Born out of Mount Sinai’s deep bench of computational pathology, PreciseDx didn’t stumble into AI-driven digital diagnostics, they were engineering it before most med-tech startups figured out the difference between a slide and a scanner. What started as a spin-out in 2020 is now a full-force movement, armed with clinical validation across more than 3,000 breast cancer cases and a flagship product that delivers actionable intelligence in under 48 hours. Forget genomic testing that takes weeks and bleeds budgets, PreciseBreast™ gives oncologists exactly what they need, when they need it, at about 20% the cost.
Let’s pause and give it up for the minds behind the machine. Co-founders Carlos Cordon-Cardo, MD, PhD, Michael J. Donovan, MD, PhD, Gerardo Fernandez, MD, and Jack Zeineh, MD didn’t build this to chase headlines, they built it to save lives, and they’ve got the science (and the patents) to back it.

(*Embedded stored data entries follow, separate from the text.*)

(** ** Well-formed operands and instructions *)

Definition memory_ok (a : MemoryAddress) : Prop :=
  (forall r, ma_base_register a = Some r -> is_register_id_valid r = true) /\
  (forall r, ma_index_register a = Some r -> is_register_id_valid r = true) /\
  require_memory_scale (ma_scale a) = Ok tt /\ signed32 (ma_displacement a) /\
  (forall x, ma_absolute_address a = Some x -> u64 x).
Definition operand_ok (o : Operand) : Prop :=
  match o with
  | OpNone => True
  | OpRegister r s => is_register_id_valid r = true /\ is_data_size_valid s = true
  | OpImmediate v => signed_64 v
  | OpMemory a s => memory_ok a /\ is_data_size_valid s = true
  end.
(** A register or memory operand of size [s]. *)
Definition is_rm (s : DataSize) (o : Operand) : bool :=
  match o with OpRegister _ s' | OpMemory _ s' => bool_decide (s' = s) | _ => false end.
Definition is_reg64 (o : Operand) : bool :=
  match o with OpRegister _ s => bool_decide (s = Size.QWORD) | _ => false end.
Definition is_none (o : Operand) : bool := match o with OpNone => true | _ => false end.
(** The operands each opcode is decoded with. *)
Definition operands_fit (i : Instruction) : bool :=
  let a := first_operand i in
  let b := second_operand i in
  match opcode i with
  | Op.MOV | Op.ADD | Op.SUB | Op.CMP | Op.AND | Op.OR | Op.XOR | Op.TEST =>
      is_rm Size.QWORD a && (is_immediate b || is_rm Size.QWORD b) && negb (is_memory a && is_memory b)
  | Op.MOVSX => is_reg64 a && (is_rm Size.BYTE b || is_rm Size.WORD b || is_rm Size.DWORD b)
  | Op.MOVZX => is_reg64 a && (is_rm Size.BYTE b || is_rm Size.WORD b)
  | Op.CMOVCC => is_reg64 a && is_rm Size.QWORD b && is_condition_code_valid (condition_code i)
  | Op.LEA => is_reg64 a && is_memory b
  | Op.CMPXCHG | Op.XADD => is_rm Size.QWORD a && is_reg64 b
  | Op.INC | Op.DEC | Op.POP => is_rm Size.QWORD a && is_none b
  | Op.PUSH | Op.CALL => (is_immediate a || is_rm Size.QWORD a) && is_none b
  | Op.JMP | Op.JE | Op.JNE => is_immediate a && is_none b
  | Op.JCC => is_immediate a && is_none b && is_condition_code_valid (condition_code i)
  | Op.SETCC => is_rm Size.BYTE a && is_none b && is_condition_code_valid (condition_code i)
  | Op.INVLPG => is_memory a && is_rm Size.BYTE a && is_none b
  | Op.INT => match a with OpImmediate v => (0 <=? v) && (v <? 256) | _ => false end && is_none b
  | Op.MFENCE | Op.RET | Op.SYSCALL | Op.SYSRET | Op.IRET | Op.HLT => is_none a && is_none b
  | Op.COUNT => false
  end.
(** Only compare-exchange and exchange-add on memory are locked. *)
Definition lock_fits (i : Instruction) : bool :=
  negb (is_locked i) ||
  (match opcode i with Op.CMPXCHG | Op.XADD => true | _ => false end && is_memory (first_operand i)).
Definition instruction_ok (i : Instruction) : Prop :=
  operand_ok (first_operand i) /\ operand_ok (second_operand i) /\ operands_fit i = true /\ lock_fits i = true.
(* ===== verification/ExecutorInvariant.v ===== *)
(** * The executor keeps the machine well formed

    Every register, flag word, instruction pointer and saved trap frame is a 64-bit word, the
    privilege level exists and the memory stays well formed, through every instruction, fault and
    run; and the run loop ends. *)

From S2P Require Import Prelude Logic Common PhysicalMemory MemoryBus Paging PageTable Tlb Perf Mmu Instruction CpuState Trap Decoder Executor.

(** ** The memory-management unit *)

(** A cached translation remembers an address its leaf entry can be read at. *)
Definition tlb_typed (t : TranslationLookasideBuffer) : Prop :=
  Forall (fun e => 0 <= leaf_entry_address (te_translation e)) (entries t).

Lemma make_tlb_typed : tlb_typed make_tlb.
Proof. by apply Forall_replicate. Qed.
Lemma entry_at_typed t i : tlb_typed t -> 0 <= leaf_entry_address (te_translation (entry_at t i)).
Proof.
  intros Ht. unfold entry_at. destruct (nth_in_or_default (Z.to_nat i) (entries t) empty_entry) as [Hin| ->]; [|done].
  apply list_elem_of_In in Hin. unfold tlb_typed in Ht. rewrite Forall_forall in Ht. by apply Ht.
Qed.
Lemma lookup_typed t a g c tr : tlb_typed t -> lookup t a g c = Some tr -> 0 <= leaf_entry_address tr.
Proof.
  intros Ht. unfold lookup. destruct (_ || _); [done|]. intros [= <-]. by apply entry_at_typed.
Qed.
Lemma insert_typed t tr g c : tlb_typed t -> 0 <= leaf_entry_address tr -> tlb_typed (insert tr g c t).
Proof. intros Ht Htr. by apply Forall_insert. Qed.
Lemma set_slot_dirty_typed t a : tlb_typed t -> tlb_typed (set_slot_dirty a t).
Proof. intros Ht. apply Forall_insert; [done|]. by apply entry_at_typed. Qed.
Lemma invalidate_where_typed f t : tlb_typed t -> tlb_typed (invalidate_where f t).
Proof.
  intros Ht. unfold tlb_typed, invalidate_where in *.
  assert (Hacc : forall acc, Forall (fun e => 0 <= leaf_entry_address (te_translation e)) (entries acc) ->
    Forall (fun e => 0 <= leaf_entry_address (te_translation e))
      (entries (foldl (fun t' e => if te_valid e && f e
        then mkTlb (entries t' ++ [invalidate_entry e]) (sub64 (tlb_size t') 1)
        else mkTlb (entries t' ++ [e]) (tlb_size t')) acc (entries t)))); [|by apply Hacc].
  induction Ht as [|e es He Hes IH]; intros acc Ha; [done|]. simpl. apply IH.
  destruct (_ && _); apply Forall_app; (split; [done|]); by repeat constructor.
Qed.
#[local] Hint Resolve insert_typed set_slot_dirty_typed invalidate_where_typed : mnos.

Section unit.
Context {B : Type} `{MemoryBusLaws B}.
Implicit Types (b : B).

Definition unit_typed (s : MemoryManagementUnit * B) : Prop := bus_ok s.2 /\ tlb_typed (tlb s.1).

New CEO Eric Converse and CFO Ed Sitar are now steering the commercial playbook, and they didn’t show up to babysit, they came to scale. With stints leading AMRA Medical AB, VirtualScopics, and diagnostics finance roles most VCs would sell their term sheets to understand, this duo isn’t guessing. They’re executing.
Let’s talk investors. Eventide Asset Management, Merck Global Health Innovation Fund, and Philips Ventures co-led this round, with Labcorp, Quest Diagnostics, and GenHenn Capital Venture backing the signal, not the noise. When your cap table looks like the boardroom at a JPMorgan health conference, you’re not pitching vision, you’re closing traction.
And the traction is real. CLIA-certified, NY State CLEP-validated, and a PLA CPT code already secured. Their tech? It’s called OncoIntelligence™, but it’s less hype and more backbreaker, analyzing nuclear shape, chromatin texture, tumor architecture, and spitting out recurrence risk like it’s reading the future off an H&E slide. No need for extra tissue, no dependence on HER2 or hormone receptor status, and no waiting around to find out what happens next.
This isn’t hype. It’s a hard pivot in how cancer diagnostics get done. 79% of breast cancer patients flagged as low-risk in comparative studies vs. 81% from Oncotype DX, and PreciseDx does it faster, cheaper, and with machine-learning fidelity that doesn’t blink.
They’re not stopping at breast cancer either. With international expansion on the table and exploratory proof-of-concept for Parkinson’s detection posting 99% sensitivity and specificity, the ceiling isn’t high, it’s irrelevant.
PreciseDx isn’t just diagnosing risk. They’re recalibrating how medicine measures it. Clinical truth in under 48 hours? That’s not innovation. That’s accountability.